Task item ::
Count up the lines below that include the string "result" and report the number by itself.

[Saved data entries]

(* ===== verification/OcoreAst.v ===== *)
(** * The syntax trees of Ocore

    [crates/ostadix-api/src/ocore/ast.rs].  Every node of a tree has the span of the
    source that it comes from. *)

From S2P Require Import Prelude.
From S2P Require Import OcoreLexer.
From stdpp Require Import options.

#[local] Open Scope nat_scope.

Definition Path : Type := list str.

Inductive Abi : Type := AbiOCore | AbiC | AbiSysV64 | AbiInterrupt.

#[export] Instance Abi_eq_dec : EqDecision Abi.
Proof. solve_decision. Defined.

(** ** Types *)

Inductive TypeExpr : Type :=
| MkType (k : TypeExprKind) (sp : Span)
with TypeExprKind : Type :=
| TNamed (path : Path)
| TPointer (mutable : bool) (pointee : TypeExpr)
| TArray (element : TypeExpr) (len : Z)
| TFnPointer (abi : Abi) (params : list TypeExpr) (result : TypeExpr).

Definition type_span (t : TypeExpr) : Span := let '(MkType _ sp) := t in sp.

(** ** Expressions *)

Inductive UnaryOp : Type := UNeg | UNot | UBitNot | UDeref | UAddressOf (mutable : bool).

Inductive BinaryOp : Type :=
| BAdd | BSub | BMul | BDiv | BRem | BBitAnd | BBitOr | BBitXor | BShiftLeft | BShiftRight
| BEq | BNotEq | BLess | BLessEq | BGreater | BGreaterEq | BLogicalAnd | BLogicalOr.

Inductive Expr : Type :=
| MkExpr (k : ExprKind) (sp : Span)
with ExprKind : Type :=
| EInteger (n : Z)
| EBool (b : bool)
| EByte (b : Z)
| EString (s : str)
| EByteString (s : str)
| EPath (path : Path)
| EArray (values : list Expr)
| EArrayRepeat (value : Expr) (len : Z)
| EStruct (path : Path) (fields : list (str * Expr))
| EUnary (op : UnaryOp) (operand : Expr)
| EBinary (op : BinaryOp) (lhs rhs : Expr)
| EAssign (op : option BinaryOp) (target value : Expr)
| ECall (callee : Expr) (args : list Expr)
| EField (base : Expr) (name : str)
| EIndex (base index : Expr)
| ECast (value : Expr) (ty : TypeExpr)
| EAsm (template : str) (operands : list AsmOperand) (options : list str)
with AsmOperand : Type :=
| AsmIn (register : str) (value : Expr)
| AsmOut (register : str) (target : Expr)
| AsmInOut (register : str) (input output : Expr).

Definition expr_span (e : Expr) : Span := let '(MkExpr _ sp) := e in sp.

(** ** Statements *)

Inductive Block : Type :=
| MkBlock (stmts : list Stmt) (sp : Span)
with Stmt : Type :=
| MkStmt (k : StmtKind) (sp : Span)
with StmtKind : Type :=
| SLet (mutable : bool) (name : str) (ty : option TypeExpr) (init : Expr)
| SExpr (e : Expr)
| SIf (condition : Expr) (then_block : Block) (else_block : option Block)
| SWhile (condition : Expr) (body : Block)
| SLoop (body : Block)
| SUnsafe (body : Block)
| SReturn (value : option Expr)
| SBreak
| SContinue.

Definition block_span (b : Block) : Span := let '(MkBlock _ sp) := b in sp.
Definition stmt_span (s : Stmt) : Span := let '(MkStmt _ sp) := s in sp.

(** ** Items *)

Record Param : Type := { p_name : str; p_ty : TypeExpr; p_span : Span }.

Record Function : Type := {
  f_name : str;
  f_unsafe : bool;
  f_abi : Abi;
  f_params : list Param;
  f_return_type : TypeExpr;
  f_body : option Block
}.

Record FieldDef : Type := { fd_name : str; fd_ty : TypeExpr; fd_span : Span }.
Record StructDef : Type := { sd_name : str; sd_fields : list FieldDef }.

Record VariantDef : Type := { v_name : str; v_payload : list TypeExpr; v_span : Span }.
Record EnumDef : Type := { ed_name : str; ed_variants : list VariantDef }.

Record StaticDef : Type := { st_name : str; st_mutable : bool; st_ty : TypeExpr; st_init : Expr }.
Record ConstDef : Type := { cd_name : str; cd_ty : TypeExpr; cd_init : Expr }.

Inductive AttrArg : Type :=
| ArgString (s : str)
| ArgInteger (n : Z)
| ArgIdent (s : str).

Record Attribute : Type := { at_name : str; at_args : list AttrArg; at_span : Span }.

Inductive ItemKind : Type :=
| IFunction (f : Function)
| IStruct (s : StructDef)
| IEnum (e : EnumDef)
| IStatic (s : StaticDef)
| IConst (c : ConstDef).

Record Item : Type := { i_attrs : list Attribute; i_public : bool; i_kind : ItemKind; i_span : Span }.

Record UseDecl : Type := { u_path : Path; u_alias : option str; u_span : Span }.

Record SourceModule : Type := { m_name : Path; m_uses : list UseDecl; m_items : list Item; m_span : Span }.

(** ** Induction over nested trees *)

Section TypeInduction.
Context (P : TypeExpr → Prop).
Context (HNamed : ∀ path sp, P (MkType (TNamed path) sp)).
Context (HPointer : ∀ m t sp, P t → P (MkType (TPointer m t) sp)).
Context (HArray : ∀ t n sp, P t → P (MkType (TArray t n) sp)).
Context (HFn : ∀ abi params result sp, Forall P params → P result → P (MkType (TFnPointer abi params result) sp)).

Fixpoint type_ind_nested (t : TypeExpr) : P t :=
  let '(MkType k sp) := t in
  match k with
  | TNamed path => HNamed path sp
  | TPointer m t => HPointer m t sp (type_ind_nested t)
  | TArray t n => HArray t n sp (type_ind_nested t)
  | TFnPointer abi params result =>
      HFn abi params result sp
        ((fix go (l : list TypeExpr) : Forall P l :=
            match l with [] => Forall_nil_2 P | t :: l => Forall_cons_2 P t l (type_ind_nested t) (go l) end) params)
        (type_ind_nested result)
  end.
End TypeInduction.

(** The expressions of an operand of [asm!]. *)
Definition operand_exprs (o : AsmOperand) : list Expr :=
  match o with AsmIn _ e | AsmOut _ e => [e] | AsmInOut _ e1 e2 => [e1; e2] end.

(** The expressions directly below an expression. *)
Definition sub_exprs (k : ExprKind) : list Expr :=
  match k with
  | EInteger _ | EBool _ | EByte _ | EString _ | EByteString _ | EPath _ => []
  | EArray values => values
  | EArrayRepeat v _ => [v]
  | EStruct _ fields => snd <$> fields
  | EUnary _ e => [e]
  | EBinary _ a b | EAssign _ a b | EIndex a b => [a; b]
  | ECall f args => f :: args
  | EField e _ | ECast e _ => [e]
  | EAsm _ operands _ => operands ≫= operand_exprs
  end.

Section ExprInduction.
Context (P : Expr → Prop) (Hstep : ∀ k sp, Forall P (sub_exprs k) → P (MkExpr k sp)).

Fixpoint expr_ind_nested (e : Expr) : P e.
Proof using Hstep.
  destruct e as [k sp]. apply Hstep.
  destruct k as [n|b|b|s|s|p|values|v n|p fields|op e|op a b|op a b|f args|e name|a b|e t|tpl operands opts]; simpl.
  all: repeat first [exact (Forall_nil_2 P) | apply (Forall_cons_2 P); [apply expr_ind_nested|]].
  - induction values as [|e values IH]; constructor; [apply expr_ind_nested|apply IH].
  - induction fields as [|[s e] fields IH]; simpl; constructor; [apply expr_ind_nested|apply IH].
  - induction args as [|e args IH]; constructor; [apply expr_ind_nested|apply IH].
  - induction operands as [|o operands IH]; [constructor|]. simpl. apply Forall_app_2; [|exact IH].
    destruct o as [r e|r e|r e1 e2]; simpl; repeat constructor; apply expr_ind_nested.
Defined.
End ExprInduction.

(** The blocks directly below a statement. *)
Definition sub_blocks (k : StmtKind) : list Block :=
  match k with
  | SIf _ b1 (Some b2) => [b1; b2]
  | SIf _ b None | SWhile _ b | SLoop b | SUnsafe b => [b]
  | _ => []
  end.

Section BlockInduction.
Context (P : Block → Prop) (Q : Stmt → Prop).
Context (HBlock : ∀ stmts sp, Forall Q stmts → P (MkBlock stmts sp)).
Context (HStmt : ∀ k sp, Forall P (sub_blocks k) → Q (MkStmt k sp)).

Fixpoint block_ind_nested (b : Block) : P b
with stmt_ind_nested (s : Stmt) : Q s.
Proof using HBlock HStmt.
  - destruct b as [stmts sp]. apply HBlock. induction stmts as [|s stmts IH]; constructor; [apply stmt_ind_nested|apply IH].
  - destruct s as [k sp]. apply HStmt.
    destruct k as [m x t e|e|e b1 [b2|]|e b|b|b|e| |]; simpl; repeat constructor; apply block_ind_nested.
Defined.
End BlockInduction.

Answer box ::
5